It shouldn’t come as a terrible shock that Toyota executives are reportedly unconvinced that the rumored Scion FR-S hybrid sports car is a viable business option. Autocar reports that although Toyota engineers have the technology and capability to build a Scion FR-S hybrid, high costs and a small potential market make the project a low-likelihood prospect for production.
"We can create a product with this technology, but it needs to make proper business sense,” Toyota marketing director Fabio Capano told Autocar. “We have to prioritize.”
We were already skeptical whether a Scion FR-S hybrid would make sense, given that the FR-S is loved for its affordability, light weight, and simplicity — all traits that would go out the window were hybridization involved. Our colleagues at Motor Trend previously reported that an all-wheel-drive Scion FR-S hybrid would arrive as a sedan, adding a hybrid powertrain and in-wheel electric motors to the rumored 2.0-liter, 300-hp turbo four-cylinder FR-S sedan. The Scion FR-S hybrid sedan would cost approximately $50,000 — almost twice that of the $25,800 customers currently pay for a Scion FR-S coupe.

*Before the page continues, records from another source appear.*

(* ===== verification/Triples.v ===== *)
(** Triples over a state monad with errors: from a state of the precondition a program
    returns in the postcondition or raises in the exceptional one. *)
From S2P Require Import Prelude.

(** From a state of [P], [m] returns in [Q] or raises in [E]. *)
Definition triple {S A} (P : S → Prop) (m : M S A) (Q : A → S → Prop) (E : S → Prop) : Prop :=
  ∀ s, P s → match m s with (Ok x, s') => Q x s' | (Err _, s') => E s' end.

Section Triples.
Context {S : Type}.
Implicit Types (P E : S → Prop).
Lemma triple_bind {A B} P (m : M S A) (f : A → M S B) Q R E : triple P m Q E → (∀ x, triple (Q x) (f x) R E) → triple P (bind m f) R E.
Proof. intros Hm Hf s Hs. specialize (Hm s Hs). unfold bind. destruct (m s) as [[x|e] s']; [by apply Hf|done]. Qed.
Lemma triple_ret {A} P (x : A) Q E : (∀ s, P s → Q x s) → triple P (ret x) Q E.
Proof. intros H s Hs. by apply H. Qed.
Lemma triple_gets {A} P (f : S → A) Q E : (∀ s, P s → Q (f s) s) → triple P (gets f) Q E.
Proof. intros H s Hs. by apply H. Qed.
Lemma triple_get P Q E : (∀ s, P s → Q s s) → triple P Prelude.get Q E.
Proof. intros H s Hs. by apply H. Qed.
Lemma triple_modify P f Q E : (∀ s, P s → Q tt (f s)) → triple P (modify f) Q E.
Proof. intros H s Hs. by apply H. Qed.
Lemma triple_lift {A} P (r : res A) Q E : (∀ s x, P s → r = Ok x → Q x s) → (∀ s, P s → E s) → triple P (lift r) Q E.
Proof. intros H1 H2 s Hs. cbn. destruct r; [by apply H1|by apply H2]. Qed.
Lemma triple_try {A} P (m : M S A) h Q E E' : triple P m Q E → (∀ e, triple E (h e) Q E') → triple P (try m h) Q E'.
Proof. intros Hm Hh s Hs. specialize (Hm s Hs). unfold try. destruct (m s) as [[x|e] s']; [done|by apply Hh]. Qed.
Lemma triple_if {A} P (b : bool) (m n : M S A) Q E :
  triple (λ s, P s ∧ b = true) m Q E → triple (λ s, P s ∧ b = false) n Q E → triple P (if b then m else n) Q E.
Proof. intros Hm Hn s Hs. destruct b; [by apply Hm|by apply Hn]. Qed.
Lemma triple_weaken {A} P (m : M S A) Q E (P' : S → Prop) (Q' : A → S → Prop) (E' : S → Prop) :
  triple P m Q E → (∀ s, P' s → P s) → (∀ x s, Q x s → Q' x s) → (∀ s, E s → E' s) → triple P' m Q' E'.
Proof. intros H HP HQ HE s Hs. specialize (H s (HP s Hs)). destruct (m s) as [[x|e] s']; auto. Qed.
End Triples.
Lemma triple_pre {S A} (P P' : S → Prop) (m : M S A) Q E : (∀ s, P' s → P s) → triple P m Q E → triple P' m Q E.
Proof. intros HP H s Hs. by apply H, HP. Qed.
Lemma triple_exists {S A X} (P : X → S → Prop) (m : M S A) Q E : (∀ x, triple (P x) m Q E) → triple (λ s, ∃ x, P x s) m Q E.
Proof. intros H s [x Hs]. by apply (H x). Qed.
Lemma triple_pure {S A} (φ : Prop) (P : S → Prop) (m : M S A) Q E : (φ → triple P m Q E) → triple (λ s, φ ∧ P s) m Q E.
Proof. intros H s [Hφ Hs]. by apply H. Qed.
Lemma triple_pure_r {S A} (φ : Prop) (P : S → Prop) (m : M S A) Q E : (φ → triple P m Q E) → triple (λ s, P s ∧ φ) m Q E.
Proof. intros H s [Hs Hφ]. by apply H. Qed.
(* ===== verification/Cost.v ===== *)
(** The fifteen-counter [Cost] of probes/pmb1-finite-runner/runner.py, its
    algebra, and the run and campaign limits. *)
From S2P Require Import Prelude Json.

(** ** Data *)

Record Cost := mkCost {
  requests : Z;
  reader_queries : Z;
  receipt_reads : Z;
  metadata_reads : Z;
  authenticated_checks : Z;
  mutations : Z;
  creates : Z;
  deletes : Z;
  sql_statements : Z;
  effects : Z;
  outbound_bytes : Z;
  inbound_bytes : Z;
  artifact_bytes : Z;
  challenges : Z;
  captures : Z;
}.

#[export] Instance Cost_eq_dec : EqDecision Cost.
Proof. solve_decision. Defined.

(** [dataclasses.fields] order. *)
Definition cost_fields (c : Cost) : list (string * Z) :=
  [("requests", requests c); ("reader_queries", reader_queries c);
   ("receipt_reads", receipt_reads c); ("metadata_reads", metadata_reads c);
   ("authenticated_checks", authenticated_checks c); ("mutations", mutations c);
   ("creates", creates c); ("deletes", deletes c);
   ("sql_statements", sql_statements c); ("effects", effects c);
   ("outbound_bytes", outbound_bytes c); ("inbound_bytes", inbound_bytes c);
   ("artifact_bytes", artifact_bytes c); ("challenges", challenges c);
   ("captures", captures c)].

Definition cost_vec (c : Cost) : list Z := map snd (cost_fields c).

(** [dataclasses.asdict]. *)
Definition cost_json (c : Cost) : json :=
  JObj (map (λ kv, (fst kv, JInt (snd kv))) (cost_fields c)).

(** [Cost()]. *)
Definition zero_cost : Cost := mkCost 0 0 0 0 0 0 0 0 0 0 0 0 0 0 0.

(** A cost built field by field from two others. *)
Definition cost_map2 (f : Z → Z → Z) (a b : Cost) : Cost :=
  mkCost (f (requests a) (requests b)) (f (reader_queries a) (reader_queries b))
    (f (receipt_reads a) (receipt_reads b)) (f (metadata_reads a) (metadata_reads b))
    (f (authenticated_checks a) (authenticated_checks b)) (f (mutations a) (mutations b))
    (f (creates a) (creates b)) (f (deletes a) (deletes b))
    (f (sql_statements a) (sql_statements b)) (f (effects a) (effects b))
    (f (outbound_bytes a) (outbound_bytes b)) (f (inbound_bytes a) (inbound_bytes b))
    (f (artifact_bytes a) (artifact_bytes b)) (f (challenges a) (challenges b))
    (f (captures a) (captures b)).

(** ** Operations *)

Definition nonneg (c : Cost) : bool := forallb (λ v, 0 <=? v) (cost_vec c).

(** [Cost.validate] *)
Definition cost_validate (c : Cost) : res unit := refuse_if (negb (nonneg c)) "invalid_cost".

(** [Cost.plus] *)
Definition plus : Cost → Cost → Cost := cost_map2 Z.add.

Definition fieldwise_leb (a b : Cost) : bool :=
  forallb (λ xy, fst xy <=? snd xy) (combine (cost_vec a) (cost_vec b)).

(** [Cost.within] *)
Definition within (self limit : Cost) : res bool :=
  cost_validate self ;? cost_validate limit ;? Ok (fieldwise_leb self limit).

Definition RUN_LIMIT : Cost :=
  mkCost 160 96 20 4 4 32 2 2 256 2048 (4 * 1024 ^ 2) (16 * 1024 ^ 2) (8 * 1024 ^ 2) 12 3.

(** [dataclasses.replace(Cost(RUN_LIMIT * 12), creates=2, deletes=2)] *)
Definition times12 (c : Cost) : Cost := cost_map2 (λ x _, x * 12) c c.
Definition with_latches (c : Cost) (n d : Z) : Cost :=
  mkCost (requests c) (reader_queries c) (receipt_reads c) (metadata_reads c)
    (authenticated_checks c) (mutations c) n d (sql_statements c) (effects c)
    (outbound_bytes c) (inbound_bytes c) (artifact_bytes c) (challenges c) (captures c).
Definition CAMPAIGN_LIMIT : Cost := with_latches (times12 RUN_LIMIT) 2 2.

(** Seven request categories a request is counted under. *)
Definition categories (c : Cost) : Z :=
  reader_queries c + receipt_reads c + metadata_reads c + authenticated_checks c
  + mutations c + creates c + deletes c.

(** Fieldwise order and the sum of a list of costs. *)
Definition cost_le (a b : Cost) : Prop := Forall2 Z.le (cost_vec a) (cost_vec b).
Definition cost_sum (l : list Cost) : Cost := foldl plus zero_cost l.

(** ** Lemmas *)

Ltac cost_unfold := unfold cost_le, plus, cost_map2, cost_vec, cost_fields, zero_cost in *; simpl in *.

Ltac cost_split :=
  repeat match goal with
  | H : Forall2 _ (_ :: _) (_ :: _) |- _ => inversion H; clear H; subst
  | H : Forall2 _ [] [] |- _ => clear H
  end.

Lemma plus_comm a b : plus a b = plus b a.
Proof. destruct a, b. cost_unfold. f_equal; lia. Qed.

Lemma plus_assoc a b c : plus a (plus b c) = plus (plus a b) c.
Proof. destruct a, b, c. cost_unfold. f_equal; lia. Qed.

Lemma plus_zero_l a : plus zero_cost a = a.
Proof. by destruct a. Qed.

Lemma plus_zero_r a : plus a zero_cost = a.
Proof. by rewrite plus_comm, plus_zero_l. Qed.

#[export] Instance cost_le_po : PreOrder cost_le.
Proof.
  split.
  - intros a. unfold cost_le. induction (cost_vec a); constructor; [lia|done].
  - intros [] [] []. cost_unfold. intros. cost_split. repeat constructor; lia.
Qed.

#[export] Instance plus_mono : Proper (cost_le ==> cost_le ==> cost_le) plus.
Proof. intros [] [] ? [] [] ?. cost_unfold. cost_split. repeat constructor; lia. Qed.

Lemma nonneg_iff c : nonneg c = true ↔ cost_le zero_cost c.
Proof.
  destruct c. unfold nonneg. cost_unfold. rewrite !andb_true_iff, !Z.leb_le. split.
  - intros. repeat constructor; lia.
  - intros. cost_split. intuition.
Qed.

Lemma fieldwise_leb_iff a b : fieldwise_leb a b = true ↔ cost_le a b.
Proof.
  destruct a, b. unfold fieldwise_leb. cost_unfold. rewrite !andb_true_iff, !Z.leb_le. split.
  - intros. repeat constructor; lia.
  - intros. cost_split. intuition.
Qed.

Lemma cost_validate_ok c : cost_validate c = Ok tt ↔ cost_le zero_cost c.
Proof. unfold cost_validate. by rewrite refuse_if_ok, negb_false_iff, nonneg_iff. Qed.

Lemma within_true a b :
  within a b = Ok true ↔ cost_le zero_cost a ∧ cost_le zero_cost b ∧ cost_le a b.
Proof.
  unfold within. setoid_rewrite rbind_ok. setoid_rewrite rbind_ok. split.
  - intros ([] & H1 & [] & H2 & [= H3]). by rewrite <- !cost_validate_ok, <- fieldwise_leb_iff.
  - rewrite <- !cost_validate_ok, <- fieldwise_leb_iff. intros (H1 & H2 & H3).
    exists tt. split; [done|]. exists tt. split; [done|]. by rewrite H3.
Qed.

Lemma plus_nonneg a b : cost_le zero_cost a → cost_le zero_cost b → cost_le zero_cost (plus a b).
Proof. intros Ha Hb. rewrite <- (plus_zero_l zero_cost). by apply plus_mono. Qed.

Lemma plus_le_l a b : cost_le zero_cost b → cost_le a (plus a b).
Proof. intros Hb. rewrite <- (plus_zero_r a) at 1. by apply plus_mono. Qed.

Lemma cost_sum_acc a l : foldl plus a l = plus a (cost_sum l).
Proof.
  unfold cost_sum. revert a. induction l as [|x l IH]; intros a; simpl; [by rewrite plus_zero_r|].
  by rewrite (IH (plus a x)), (IH (plus zero_cost x)), plus_zero_l, plus_assoc.
Qed.

Lemma cost_sum_cons c l : cost_sum (c :: l) = plus c (cost_sum l).
Proof. unfold cost_sum at 1. simpl. by rewrite plus_zero_l, cost_sum_acc. Qed.

Lemma cost_sum_app l1 l2 : cost_sum (l1 ++ l2) = plus (cost_sum l1) (cost_sum l2).
Proof. unfold cost_sum at 1. by rewrite foldl_app, cost_sum_acc. Qed.

Lemma cost_sum_snoc l c : cost_sum (l ++ [c]) = plus (cost_sum l) c.
Proof. rewrite cost_sum_app, cost_sum_cons. by rewrite plus_zero_r. Qed.

Lemma cost_sum_mono l1 l2 : Forall2 cost_le l1 l2 → cost_le (cost_sum l1) (cost_sum l2).
Proof. induction 1; [done|]. rewrite !cost_sum_cons. by apply plus_mono. Qed.

Lemma cost_sum_nonneg l : Forall (cost_le zero_cost) l → cost_le zero_cost (cost_sum l).
Proof. induction 1; [done|]. rewrite cost_sum_cons. by apply plus_nonneg. Qed.

(** A prefix of nonnegative costs costs no more than the whole. *)
Lemma cost_sum_prefix l1 l2 :
  Forall (cost_le zero_cost) l2 → cost_le (cost_sum l1) (cost_sum (l1 ++ l2)).
Proof. intros H. rewrite cost_sum_app. by apply plus_le_l, cost_sum_nonneg. Qed.

Create HintDb cost discriminated.
#[export] Hint Resolve plus_nonneg plus_le_l cost_sum_nonneg cost_sum_mono cost_sum_prefix : cost.
#[export] Hint Rewrite plus_zero_l plus_zero_r cost_sum_cons cost_sum_app : cost.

Toyota is hardly abandoning its hybrid sports car plans at large, however. The so-called Silk Road project being developed in collaboration with BMW is still a go, and Autocar reports that a larger sports car using a Le Mans-derived hybrid drivetrain combined with supercapacitor technology is on the way. BMW is expected to supply a small-displacement four-cylinder engine, front-wheel electric motors (for all-wheel drive) and lightweight technology derived from Project i, while Toyota will engineer the car’s torque vectoring and supercapacitor technology sourced from the TS030 LMP race car.